The Shalom Band has the power, the technique, and the experience required to deliver the show desired as soon as we’re hired. Our band includes the best musicians with flexible band configurations. For a fuller sound, and a bigger show, we can extend the lineup of musicians to include a horn section: a lone saxophone or the big brass tones of trumpet and trombones, or better yet, a clarinet!

Tal productions, featuring The Shalom Band offers you only the finest of musicians, performing under the direction of an experienced bandleader. Vocalists singing your favorite songs in their native language ensure both the success of your party and a lifetime of memories for you and your guests.

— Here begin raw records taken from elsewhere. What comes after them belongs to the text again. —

(** * Anti-Phishing Shield: governance contracts and event indexer

    A shallow embedding of [ProposalVoting.sol], [BlacklistRegistry.sol] and
    of the event handlers of [blockchainIndexer.js], with the properties of
    the proposal life cycle proved about them.

    Conventions.
    - [uint256] and [address] values are integers in [Z]; Solidity 0.8
      arithmetic is checked, so an operation that leaves the range fails with
      [Panic 17] instead of wrapping.
    - A [mapping] is a finite map read with a default (the zero value).
    - A contract function is a computation in the monad [M S]: it reads and
      writes the storage [S], may fail (a failed call leaves no trace, see
      [transact]) and returns the events it emitted. *)

From Stdlib Require Import ZArith Ascii String Lia Sorted.
From stdpp Require Import gmap strings list fin_maps sorting.

Local Open Scope string_scope.
Local Open Scope list_scope.
Local Open Scope Z_scope.

(** ** Machine model *)

Definition MAX_UINT256 : Z := 2 ^ 256 - 1.
Definition ADDRESS_LIMIT : Z := 2 ^ 160.

Definition is_uint256 (z : Z) : Prop := 0 <= z <= MAX_UINT256.
Definition is_address (a : Z) : Prop := 0 <= a < ADDRESS_LIMIT.

(** [Revert] carries the reason string of a failed [require]; [Panic 17] is
    arithmetic overflow or underflow, [Panic 18] division by zero, [Panic 50]
    an array index out of bounds; [NoContractCode] is a high-level call to an
    address that holds no contract. *)
Inductive failure : Type :=
| Revert (reason : string)
| Panic (code : Z)
| NoContractCode.

Inductive result (A : Type) : Type :=
| Ok (a : A)
| Fail (f : failure).
Arguments Ok {A} a.
Arguments Fail {A} f.

Definition is_ok {A} (r : result A) : bool :=
  match r with Ok _ => true | Fail _ => false end.

(** The message sender and the block timestamp of a call. *)
Record Env : Type := { msg_sender : Z; block_timestamp : Z }.

(** *** Storage types shared by the two contracts and their events *)

Inductive EntryType : Type := URL | Address.

Inductive ProposalType : Type := AddURL | AddAddress | RemoveURL | RemoveAddress.

Inductive ProposalStatus : Type := Active | Approved | Rejected | Executed.

Global Instance EntryType_eq_dec : EqDecision EntryType.
Proof. solve_decision. Defined.
Global Instance ProposalType_eq_dec : EqDecision ProposalType.
Proof. solve_decision. Defined.
Global Instance ProposalStatus_eq_dec : EqDecision ProposalStatus.
Proof. solve_decision. Defined.

Inductive Event : Type :=
| EntryAdded (_type : EntryType) (_value : string) (_address : Z)
    (_timestamp : Z) (_proposer : Z)
| EntryRemoved (_type : EntryType) (_value : string) (_address : Z)
    (_timestamp : Z) (_remover : Z)
| ProposalVotingContractUpdated (_oldContract _newContract _timestamp : Z)
| RegistryOwnershipTransferred (_previousOwner _newOwner : Z)
| ProposalCreated (proposalId : Z) (_type : ProposalType) (_url : string)
    (_address : Z) (_description : string) (_proposer : Z)
    (_creationTimestamp _votingPeriodEnd : Z)
| VoteCast (proposalId : Z) (voter : Z) (_support : bool) (_yesVotes _noVotes : Z)
| ProposalStatusUpdated (proposalId : Z) (_oldStatus _newStatus : ProposalStatus)
| ProposalExecuted (proposalId : Z) (_type : ProposalType) (_url : string)
    (_address : Z) (executor : Z)
| VotingParametersUpdated (_minVotingPeriod _minVotesForApproval
    _approvalMajorityPercentage : Z)
| BlacklistRegistryUpdated (_oldAddress _newAddress : Z)
| OwnershipTransferred (_previousOwner _newOwner : Z)
| MinProposerTokenHoldingsUpdated (_oldAmount _newAmount : Z).

(** *** The contract monad *)

Definition M (S A : Type) : Type := S -> result (A * S * list Event).

Definition ret {S A} (a : A) : M S A := fun s => Ok (a, s, []).

Definition bind {S A B} (c : M S A) (k : A -> M S B) : M S B :=
  fun s =>
    match c s with
    | Fail f => Fail f
    | Ok (a, s1, ev1) =>
        match k a s1 with
        | Fail f => Fail f
        | Ok (b, s2, ev2) => Ok (b, s2, ev1 ++ ev2)
        end
    end.

Notation "'let!' x ':=' c 'in' k" := (bind c (fun x => k))
  (at level 10, x name, c at level 100, k at level 200).
Notation "c ';;;' k" := (bind c (fun _ => k))
  (at level 100, k at level 200, right associativity).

The Mazinka, or Kranzel Tanz, danced at the wedding of the youngest daughter, is a song about the joy of a father, and his gratitude for seeing such a glorious day. This is a circle dance with the Bride parents seated at center. The song, “Mazinka ois g’geben”, is in Yiddish or sometimes its in English sang happy birthday. When everybody is dancing around the parents celebrating their joyous day with them.

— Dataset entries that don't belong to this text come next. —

(** * GameCharacter: validated attributes, identities and instance accounting

    A shallow embedding of [src/main.cpp]: the class [GameCharacter] with its
    three validators, its two constructors, its destructor, the rename
    operation, the accessors and the two static counters.

    Conventions of the embedding.
    - [int] values are integers of [Z]; the places where the program does
      signed arithmetic ([uniqueId++], [++ObjectCount], [--ObjectCount]) have
      undefined behaviour outside the 32-bit range, which is an outcome of
      its own ([Undefined]) and never a wrap-around.
    - [std::string] is [string]: a finite sequence of 8-bit characters in
      which NUL is an ordinary character; reading position [length] yields
      NUL, as [operator[]] guarantees.
    - whether plain [char] is signed is left to the platform ([Platform]).
    - a member function is a function on a [Frame] (the object [this] points
      to, and the static members); a [throw] leaves the frame as it was at
      the point of the throw, so what was already written stays visible. *)

From Stdlib Require Import ZArith List String Ascii Bool Lia.
From Stdlib Require Import DecimalString DecimalZ DecimalPos.
Import ListNotations.

Local Open Scope string_scope.
Local Open Scope Z_scope.

(* ================================================================= *)
(** ** Language-level notions *)

Module Cxx.

(** What the C++ implementation leaves open and the program depends on. *)
Class Platform : Set := { char_is_signed : bool }.

Definition INT_MAX : Z := 2147483647.
Definition INT_MIN : Z := -2147483648.

(** The value of a [char] in comparisons (after integral promotion). *)
Definition char_value {PF : Platform} (c : ascii) : Z :=
  let n := Z.of_N (N_of_ascii c) in
  if char_is_signed && (128 <=? n) then n - 256 else n.

Definition NUL : ascii := Ascii.zero.

(** [s[i]]: for [i = s.length()] a reference to NUL. The program never
    indexes further than that. *)
Definition str_at (s : string) (i : nat) : ascii :=
  match String.get i s with
  | Some c => c
  | None => NUL
  end.

(** [std::to_string(int)], and [operator<<] of an [int] on a stream with
    default flags: decimal digits, a leading minus sign for negatives. *)
Definition to_string (z : Z) : string :=
  NilZero.string_of_int (Z.to_int z).

(** The reading of a decimal numeral, used to say what [to_string] means. *)
Definition decimal_value (s : string) : option Z :=
  option_map Z.of_int (NilZero.int_of_string s).

(** [std::invalid_argument], the only exception type thrown. *)
Inductive exception : Set :=
| invalid_argument (what : string).

(** A function that either returns or throws, and touches no state. *)
Definition Verdict : Set := (exception + unit)%type.
Definition ok : Verdict := inr tt.
Definition throw (e : exception) : Verdict := inl e.

(** The outcome of running a statement on a state of type [St]. *)
Inductive Outcome (St A : Type) : Type :=
| Returns (a : A) (s : St)
| Throws (e : exception) (s : St)
| Undefined.
Arguments Returns {St A} a s.
Arguments Throws {St A} e s.
Arguments Undefined {St A}.

Definition Stmt (St A : Type) : Type := St -> Outcome St A.

Definition ret {St A} (a : A) : Stmt St A := fun s => Returns a s.

Definition bind {St A B} (m : Stmt St A) (k : A -> Stmt St B) : Stmt St B :=
  fun s =>
    match m s with
    | Returns a s' => k a s'
    | Throws e s' => Throws e s'
    | Undefined => Undefined
    end.

(** A validator called as a statement: it throws or falls through. *)
Definition check {St} (c : Verdict) : Stmt St unit :=
  fun s =>
    match c with
    | inl e => Throws e s
    | inr _ => Returns tt s
    end.

Definition modify {St} (f : St -> St) : Stmt St unit :=
  fun s => Returns tt (f s).

(** Signed [int] arithmetic: a result outside the range is undefined. *)
Definition int_result {St} (z : Z) : Stmt St Z :=
  fun s =>
    if (INT_MIN <=? z) && (z <=? INT_MAX) then Returns z s else Undefined.

End Cxx.

Import Cxx.

Declare Scope stmt_scope.
Delimit Scope stmt_scope with stmt.
Notation "x <- m ;; k" := (bind m (fun x => k))
  (at level 61, m at next level, right associativity) : stmt_scope.
Notation "m ;; k" := (bind m (fun _ => k))
  (at level 61, right associativity) : stmt_scope.

(* ================================================================= *)
(** ** The class *)

Definition MAX_NAME : Z := 32.
Definition MAX_HEALTH : Z := 1000.
Definition MAX_POWER : Z := 500.

(** The non-static data members. *)
Record GameCharacter : Set := mkGameCharacter {
  name : string;
  health : Z;
  attackPower : Z;
  id : Z
}.

(** The static data members. *)
Record Statics : Set := mkStatics {
  uniqueId : Z;
  ObjectCount : Z
}.

(** [int GameCharacter::uniqueId = 0; int GameCharacter::ObjectCount = 0;] *)
Definition initial_statics : Statics :=
  {| uniqueId := 0; ObjectCount := 0 |}.

(** What a non-static member function runs on. *)
Record Frame : Set := mkFrame {
  this : GameCharacter;
  statics : Statics
}.

Definition Method (A : Type) : Type := Stmt Frame A.

(** *** The exceptions, under the names the specification gives them *)

Definition EmptyName : exception :=
  invalid_argument "Character name cannot be empty.".
Definition NameMustStartUppercase : exception :=
  invalid_argument "Name must start with an uppercase letter.".
Definition NameTooLong : exception :=
  invalid_argument
    ("Name length cannot exceed " ++ to_string MAX_NAME ++ " characters.").
Definition NameTrailingSpace : exception :=
  invalid_argument "Invalid character name. Last character cannot be space.".
Definition NameDoubleSpace : exception :=
  invalid_argument
    "Invalid character name. It should not contain spaces following another space.".
Definition NameInvalidCharacter : exception :=
  invalid_argument "Name must contain only alphabetic characters and spaces.".

(** The specification's [HealthOutOfRange] covers two throw sites. *)
Definition HealthNotPositive : exception :=
  invalid_argument "Health must be positive or -1 for invincible character.".
Definition HealthTooHigh : exception :=
  invalid_argument ("Health cannot exceed " ++ to_string MAX_HEALTH ++ ".").
Definition AttackPowerTooHigh : exception :=
  invalid_argument ("Attack power cannot exceed " ++ to_string MAX_POWER ++ ".").

Definition HealthOutOfRange (e : exception) : Prop :=
  e = HealthNotPositive \/ e = HealthTooHigh.

(** *** Validators *)

(** [validateHealth], lines 186-193. *)
Definition validateHealth (characterHealth : Z) : Verdict :=
  if (characterHealth <=? 0) && negb (characterHealth =? -1) then
    throw HealthNotPositive
  else if characterHealth >? MAX_HEALTH then
    throw HealthTooHigh
  else ok.

(** [validateAttackPower], lines 204-208. *)
Definition validateAttackPower (characterAttackPower : Z) : Verdict :=
  if characterAttackPower >? MAX_POWER then throw AttackPowerTooHigh
  else ok.

Section Validation.
Context {PF : Platform}.

(** [c < lo || c > hi] on two characters and a character literal range. *)
Definition outside (lo hi c : ascii) : bool :=
  (char_value c <? char_value lo) || (char_value c >? char_value hi).

(** The body of the [for] loop of [validateName], lines 230-244, run for
    the [todo] indices [i], [i+1], ... that are left below
    [characterName.length()]; [space] is the loop's flag. *)
Fixpoint validateName_loop (characterName : string) (todo i : nat)
    (space : bool) : Verdict :=
  match todo with
  | O => ok
  | S todo' =>
      let c := str_at characterName i in
      if (c =? " ")%char && (str_at characterName (i + 1) =? NUL)%char then
        throw NameTrailingSpace
      else if outside "A" "Z" c && outside "a" "z" c then
        if (c =? " ")%char && negb space then
          validateName_loop characterName todo' (i + 1) true
        else if space then
          throw NameDoubleSpace
        else
          throw NameInvalidCharacter
      else
        validateName_loop characterName todo' (i + 1) false
  end.

(** [validateName], lines 219-245. *)
Definition validateName (characterName : string) : Verdict :=
  if (characterName =? "")%string then
    throw EmptyName
  else if outside "A" "Z" (str_at characterName 0) then
    throw NameMustStartUppercase
  else if Z.of_nat (String.length characterName) >? MAX_NAME then
    throw NameTooLong
  else
    validateName_loop characterName (String.length characterName) 0 false.

End Validation.

(** *** Assignments to the members *)

Definition assign_name (v : string) (fr : Frame) : Frame :=
  {| this := {| name := v; health := health (this fr);
                attackPower := attackPower (this fr); id := id (this fr) |};
     statics := statics fr |}.

Definition assign_health (v : Z) (fr : Frame) : Frame :=
  {| this := {| name := name (this fr); health := v;
                attackPower := attackPower (this fr); id := id (this fr) |};
     statics := statics fr |}.

Definition assign_attackPower (v : Z) (fr : Frame) : Frame :=
  {| this := {| name := name (this fr); health := health (this fr);
                attackPower := v; id := id (this fr) |};
     statics := statics fr |}.

Definition assign_id (v : Z) (fr : Frame) : Frame :=
  {| this := {| name := name (this fr); health := health (this fr);
                attackPower := attackPower (this fr); id := v |};
     statics := statics fr |}.

Definition assign_uniqueId (v : Z) (fr : Frame) : Frame :=
  {| this := this fr;
     statics := {| uniqueId := v; ObjectCount := ObjectCount (statics fr) |} |}.

Definition assign_ObjectCount (v : Z) (fr : Frame) : Frame :=
  {| this := this fr;
     statics := {| uniqueId := uniqueId (statics fr); ObjectCount := v |} |}.

(** [uniqueId++]: the value before, and the counter one higher. *)
Definition uniqueId_post_increment : Method Z :=
  fun fr =>
    let old := uniqueId (statics fr) in
    (v <- int_result (old + 1) ;; modify (assign_uniqueId v) ;; ret old)%stmt fr.

(** [++ObjectCount] and [--ObjectCount]. *)
Definition ObjectCount_pre_increment : Method unit :=
  fun fr =>
    (v <- int_result (ObjectCount (statics fr) + 1) ;;
     modify (assign_ObjectCount v))%stmt fr.

Definition ObjectCount_pre_decrement : Method unit :=
  fun fr =>
    (v <- int_result (ObjectCount (statics fr) - 1) ;;
     modify (assign_ObjectCount v))%stmt fr.

(** *** Member functions *)

Section Members.
Context {PF : Platform}.

(** [setName], lines 71-74. *)
Definition setName (characterName : string) : Method unit :=
  (check (validateName characterName) ;;
   modify (assign_name characterName))%stmt.

(** [setHealth], lines 161-164. *)
Definition setHealth (characterHealth : Z) : Method unit :=
  (check (validateHealth characterHealth) ;;
   modify (assign_health characterHealth))%stmt.

(** [setAttackPower], lines 172-175. *)
Definition setAttackPower (characterAttackPower : Z) : Method unit :=
  (check (validateAttackPower characterAttackPower) ;;
   modify (assign_attackPower characterAttackPower))%stmt.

Before going to the Chuppah, some grooms will veil the bride. This is always an exciting part of the wedding because it is traditional for the bride and groom not to have seen each other for three days prior to the wedding. After the groom covers the bride's face with the veil, she will continue to stay veiled until the seven benedictions are read under the chuppah.The tradition of the groom veiling the bride is called "badeken." Badeken is a Yiddish word meaning "to cover over." Here the groom checks his bride to make sure he will marry the right woman. This tradition is based on the story of Yaacov, Rachel and Leah. Yaacov worked for Lavon for seven years to earn the right to marry Lavon's daughter Rachel. When it was time for the wedding, Lavon veiled his other daughter Leah and tricked Yaacov into marrying the wrong daughter. Yaacov had to work another seven years before Lavon would agree to give him his other daughter Rachel. After the badeken ceremony is over our musicians (usually the Trumpet and clarinet player) will Escort the groom and his mail friends and family dancing and singing to see the bride and take her to the Chuppah.

The Chuppa
The Chuppa is the marriage canopy that has been a part of Jewish weddings since biblical times. The tradition is commonly explained as symbol of the new home that the bride and groom are to establish.

The Ketubba
The Ketubbah is a legal contract detailing the responsibilities
of the bride and the groom.
The text of the ketubbah dates back more than 2,000 years.
The whole document or parts of it are read as part of every wedding ceremony.

The two cups of wine
At one time, there were two separate ceremonies involving the bride and the groom: one at the tome of the engagement and the second at the wedding ceremony itself. These two ceremonies have been combined for many centuries, but the separate blessings over the wine have remained. Sacred events in Jewish life are traditionally marked with a cup of wine and an accompanying benediction.

Seven Wedding Blessings
The second part of the ceremony consists of the Sheva B’rachot, “Seven Wedding Blessings.” These blessings celebrate the theme of creation and conclude with the blessings of the bride and groom. Together, they represent a prayer that the world should be as it was in the Garden of Eden – unified and at peace.

The breaking of the glass
The wedding concludes with the groom breaking a glass beneth his foot. This is a reminder, at the height of joy, of the destruction of the Temple in Jerusalem and the subsequent suffering of the Jewish people. It is also a reminder that human relationships are fragile and must be treated with love and respect. Another interpretation is that like the irrevocable smashing of the glass, the marriage, too, is forever.

Mazal Tov
As far back as the Middle Ages, mazal tov (good luck) was the congratulatory expression shouted to the bride and groom.